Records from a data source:
(** X15.  Whatever the slaves answer, [configure_pdo_mapping] makes at
    most 20 SDO writes per slave, each addressed to an existing slave and
    to one of the objects 0x1600, 0x1C12, 0x1A00, 0x1C13, 0x60E0, 0x60E1;
    its error counter ends between -14 per slave and 0; and when the PREOP
    check fails it writes nothing at all and returns False. *)
Theorem pdo_mapping_bounds {W : Type} (M : Pdo.master W) (w : W) :
  let r := Pdo.configure_pdo_mapping M w in
  Forall (call_in_range (Pdo.n_slaves M)) (Pdo.res_trace r)
  /\ (length (Pdo.res_trace r) <= 20 * Pdo.n_slaves M)%nat
  /\ (forall rv, Pdo.res_retval r = Some rv ->
        -14 * Z.of_nat (Pdo.n_slaves M) <= rv <= 0)
  /\ (snd (Pdo.preop_check M w) = false ->
      Pdo.res_trace r = [] /\ Pdo.res_ok r = false
      /\ Pdo.res_retval r = None).
Proof.
  cbv zeta. unfold Pdo.configure_pdo_mapping.
  destruct (Pdo.preop_check M w) as [w1 ok]. cbn [snd].
  destruct ok; cbn [negb].
  - destruct (configure_all_bounded M (Pdo.n_slaves M) (Pdo.n_slaves M) 0
                                    (Pdo.mkCfg w1 0 []) ltac:(lia))
      as (Hl & Hr & Ha).
    cbn [Pdo.trace Pdo.retval length] in Hl, Hr, Ha.
    destruct (Pdo.retval _ <? 0); cbn [Pdo.res_trace Pdo.res_retval];
      (split; [apply Ha; constructor|]); (split; [lia|]);
      (split; [intros rv E; inversion E; subst rv; lia|discriminate]).
  - cbn. split; [constructor|]. split; [lia|].
    split; [discriminate|auto].
Qed.

Section PreopCheck.
Context {W : Type} (M : Pdo.master W).

(** Slaves found in PREOP leave the check as it stands. *)
Lemma preop_check_skips (w : W) (b : bool) (k : nat) :
  forall a,
    (forall i, (a <= i < a + k)%nat -> Pdo.slave_state M i w = PREOP_STATE) ->
    fold_left (Pdo.preop_check_slave M) (seq a k) (w, b) = (w, b).
Proof.
  induction k as [|k IH]; intros a Hall; [reflexivity|].
  cbn [seq fold_left]. unfold Pdo.preop_check_slave at 2.
  rewrite (Hall a) by lia. rewrite Z.eqb_refl. cbn [negb].
  apply IH. intros i Hi. apply Hall. lia.
Qed.

End PreopCheck.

=== WHAT NEEDS TO BE DONE ===
Which lines run from the one containing "cbn [seq fold_left]." to the end of the data? Output them exactly, with nothing added.

=== RESPONSE BELOW ===
  cbn [seq fold_left]. unfold Pdo.preop_check_slave at 2.
  rewrite (Hall a) by lia. rewrite Z.eqb_refl. cbn [negb].
  apply IH. intros i Hi. apply Hall. lia.
Qed.

End PreopCheck.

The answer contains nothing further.